# EXERCISE DETAILS
The records below hold a stretch from the line with "(* ===== verification/JsonText.v ===== *)" through the line with "From S2P Require Import Prelude Text Json."; return exactly those lines, ends included, and nothing more.

# RECORDS TO USE
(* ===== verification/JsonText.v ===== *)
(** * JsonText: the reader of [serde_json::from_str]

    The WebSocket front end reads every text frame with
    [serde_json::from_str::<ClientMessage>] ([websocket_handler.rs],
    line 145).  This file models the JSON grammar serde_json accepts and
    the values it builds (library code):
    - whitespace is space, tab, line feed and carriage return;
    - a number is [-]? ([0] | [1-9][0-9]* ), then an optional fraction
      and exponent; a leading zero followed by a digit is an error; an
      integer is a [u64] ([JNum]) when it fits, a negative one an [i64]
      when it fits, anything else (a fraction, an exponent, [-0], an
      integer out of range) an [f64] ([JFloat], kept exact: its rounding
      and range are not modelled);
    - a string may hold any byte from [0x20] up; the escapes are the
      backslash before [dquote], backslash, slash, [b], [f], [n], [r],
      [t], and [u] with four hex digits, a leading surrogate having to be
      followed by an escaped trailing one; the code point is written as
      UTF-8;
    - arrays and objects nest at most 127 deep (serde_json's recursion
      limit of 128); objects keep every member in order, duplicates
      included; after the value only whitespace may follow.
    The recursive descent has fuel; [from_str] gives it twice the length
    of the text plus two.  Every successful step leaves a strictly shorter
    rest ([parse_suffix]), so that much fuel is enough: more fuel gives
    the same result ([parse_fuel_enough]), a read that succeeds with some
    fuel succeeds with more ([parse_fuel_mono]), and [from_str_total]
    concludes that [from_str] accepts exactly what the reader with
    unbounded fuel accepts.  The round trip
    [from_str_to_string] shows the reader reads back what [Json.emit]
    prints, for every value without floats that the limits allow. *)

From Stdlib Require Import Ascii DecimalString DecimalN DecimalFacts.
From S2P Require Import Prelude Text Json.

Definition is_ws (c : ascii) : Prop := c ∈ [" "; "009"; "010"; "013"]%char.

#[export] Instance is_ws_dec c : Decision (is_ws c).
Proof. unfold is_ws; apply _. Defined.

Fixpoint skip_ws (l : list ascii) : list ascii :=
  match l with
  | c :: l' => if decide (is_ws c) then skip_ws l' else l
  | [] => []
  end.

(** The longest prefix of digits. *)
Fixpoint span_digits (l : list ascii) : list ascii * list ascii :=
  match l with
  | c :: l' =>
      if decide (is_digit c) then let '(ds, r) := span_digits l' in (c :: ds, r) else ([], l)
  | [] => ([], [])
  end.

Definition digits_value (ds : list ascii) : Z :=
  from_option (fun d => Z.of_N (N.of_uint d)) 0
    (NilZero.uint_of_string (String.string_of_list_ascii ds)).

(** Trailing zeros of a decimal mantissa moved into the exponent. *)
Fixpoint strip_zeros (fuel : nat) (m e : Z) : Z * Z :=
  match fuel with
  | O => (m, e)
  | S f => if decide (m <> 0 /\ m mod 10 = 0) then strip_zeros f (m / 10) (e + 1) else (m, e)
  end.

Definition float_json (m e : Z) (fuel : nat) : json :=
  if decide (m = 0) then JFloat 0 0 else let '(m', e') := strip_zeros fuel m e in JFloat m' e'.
...
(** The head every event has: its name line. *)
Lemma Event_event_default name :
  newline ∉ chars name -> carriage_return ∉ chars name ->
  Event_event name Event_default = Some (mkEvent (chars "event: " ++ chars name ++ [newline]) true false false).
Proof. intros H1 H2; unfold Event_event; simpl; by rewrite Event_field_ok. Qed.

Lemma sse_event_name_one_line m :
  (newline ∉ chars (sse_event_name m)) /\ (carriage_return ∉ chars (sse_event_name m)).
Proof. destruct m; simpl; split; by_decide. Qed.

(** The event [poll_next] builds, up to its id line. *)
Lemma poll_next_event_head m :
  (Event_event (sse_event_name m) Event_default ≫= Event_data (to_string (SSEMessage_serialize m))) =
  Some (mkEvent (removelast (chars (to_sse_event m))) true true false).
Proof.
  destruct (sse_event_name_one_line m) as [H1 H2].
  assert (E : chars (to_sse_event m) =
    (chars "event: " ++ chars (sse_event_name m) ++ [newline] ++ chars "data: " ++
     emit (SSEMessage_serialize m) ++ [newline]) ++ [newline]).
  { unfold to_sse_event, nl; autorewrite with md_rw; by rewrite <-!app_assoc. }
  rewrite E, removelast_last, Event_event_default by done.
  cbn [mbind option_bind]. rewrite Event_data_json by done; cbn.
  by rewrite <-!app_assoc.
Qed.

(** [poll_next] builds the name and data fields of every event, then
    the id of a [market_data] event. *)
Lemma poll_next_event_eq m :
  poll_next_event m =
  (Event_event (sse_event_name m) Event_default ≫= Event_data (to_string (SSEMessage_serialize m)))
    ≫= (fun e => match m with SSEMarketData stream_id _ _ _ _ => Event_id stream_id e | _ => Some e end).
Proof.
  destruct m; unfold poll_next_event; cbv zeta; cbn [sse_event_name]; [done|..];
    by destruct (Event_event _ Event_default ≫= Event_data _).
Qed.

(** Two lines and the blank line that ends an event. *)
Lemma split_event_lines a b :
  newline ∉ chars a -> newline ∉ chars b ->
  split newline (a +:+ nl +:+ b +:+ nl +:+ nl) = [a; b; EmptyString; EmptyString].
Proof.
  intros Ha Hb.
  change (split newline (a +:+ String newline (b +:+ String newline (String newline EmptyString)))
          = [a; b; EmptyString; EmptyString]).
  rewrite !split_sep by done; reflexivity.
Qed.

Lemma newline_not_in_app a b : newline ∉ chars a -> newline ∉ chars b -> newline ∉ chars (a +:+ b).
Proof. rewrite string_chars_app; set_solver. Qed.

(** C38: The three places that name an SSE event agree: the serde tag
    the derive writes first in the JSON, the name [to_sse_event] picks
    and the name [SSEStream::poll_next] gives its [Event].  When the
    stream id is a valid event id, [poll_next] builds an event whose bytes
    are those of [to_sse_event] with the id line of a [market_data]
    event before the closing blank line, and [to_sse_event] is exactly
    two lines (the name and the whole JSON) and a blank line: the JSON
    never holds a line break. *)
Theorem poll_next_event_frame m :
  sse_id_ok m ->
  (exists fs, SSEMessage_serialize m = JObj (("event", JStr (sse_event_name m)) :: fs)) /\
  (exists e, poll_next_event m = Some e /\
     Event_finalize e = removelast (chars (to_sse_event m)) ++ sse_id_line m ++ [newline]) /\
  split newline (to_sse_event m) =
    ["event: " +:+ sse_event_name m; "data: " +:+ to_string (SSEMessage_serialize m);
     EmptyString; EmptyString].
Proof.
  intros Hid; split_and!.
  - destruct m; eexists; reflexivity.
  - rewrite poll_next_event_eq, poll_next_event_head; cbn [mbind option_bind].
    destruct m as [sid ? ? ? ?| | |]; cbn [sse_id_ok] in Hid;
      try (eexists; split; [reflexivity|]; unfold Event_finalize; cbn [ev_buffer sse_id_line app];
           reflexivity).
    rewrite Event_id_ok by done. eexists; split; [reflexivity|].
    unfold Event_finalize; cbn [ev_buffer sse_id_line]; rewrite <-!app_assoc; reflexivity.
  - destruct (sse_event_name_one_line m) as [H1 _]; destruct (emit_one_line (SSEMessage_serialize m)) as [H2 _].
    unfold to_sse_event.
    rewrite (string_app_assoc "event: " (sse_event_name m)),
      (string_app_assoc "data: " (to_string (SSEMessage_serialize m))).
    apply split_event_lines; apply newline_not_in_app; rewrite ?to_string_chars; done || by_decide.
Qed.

# OUTPUT FOR THIS TASK
(* ===== verification/JsonText.v ===== *)
(** * JsonText: the reader of [serde_json::from_str]

    The WebSocket front end reads every text frame with
    [serde_json::from_str::<ClientMessage>] ([websocket_handler.rs],
    line 145).  This file models the JSON grammar serde_json accepts and
    the values it builds (library code):
    - whitespace is space, tab, line feed and carriage return;
    - a number is [-]? ([0] | [1-9][0-9]* ), then an optional fraction
      and exponent; a leading zero followed by a digit is an error; an
      integer is a [u64] ([JNum]) when it fits, a negative one an [i64]
      when it fits, anything else (a fraction, an exponent, [-0], an
      integer out of range) an [f64] ([JFloat], kept exact: its rounding
      and range are not modelled);
    - a string may hold any byte from [0x20] up; the escapes are the
      backslash before [dquote], backslash, slash, [b], [f], [n], [r],
      [t], and [u] with four hex digits, a leading surrogate having to be
      followed by an escaped trailing one; the code point is written as
      UTF-8;
    - arrays and objects nest at most 127 deep (serde_json's recursion
      limit of 128); objects keep every member in order, duplicates
      included; after the value only whitespace may follow.
    The recursive descent has fuel; [from_str] gives it twice the length
    of the text plus two.  Every successful step leaves a strictly shorter
    rest ([parse_suffix]), so that much fuel is enough: more fuel gives
    the same result ([parse_fuel_enough]), a read that succeeds with some
    fuel succeeds with more ([parse_fuel_mono]), and [from_str_total]
    concludes that [from_str] accepts exactly what the reader with
    unbounded fuel accepts.  The round trip
    [from_str_to_string] shows the reader reads back what [Json.emit]
    prints, for every value without floats that the limits allow. *)

From Stdlib Require Import Ascii DecimalString DecimalN DecimalFacts.
From S2P Require Import Prelude Text Json.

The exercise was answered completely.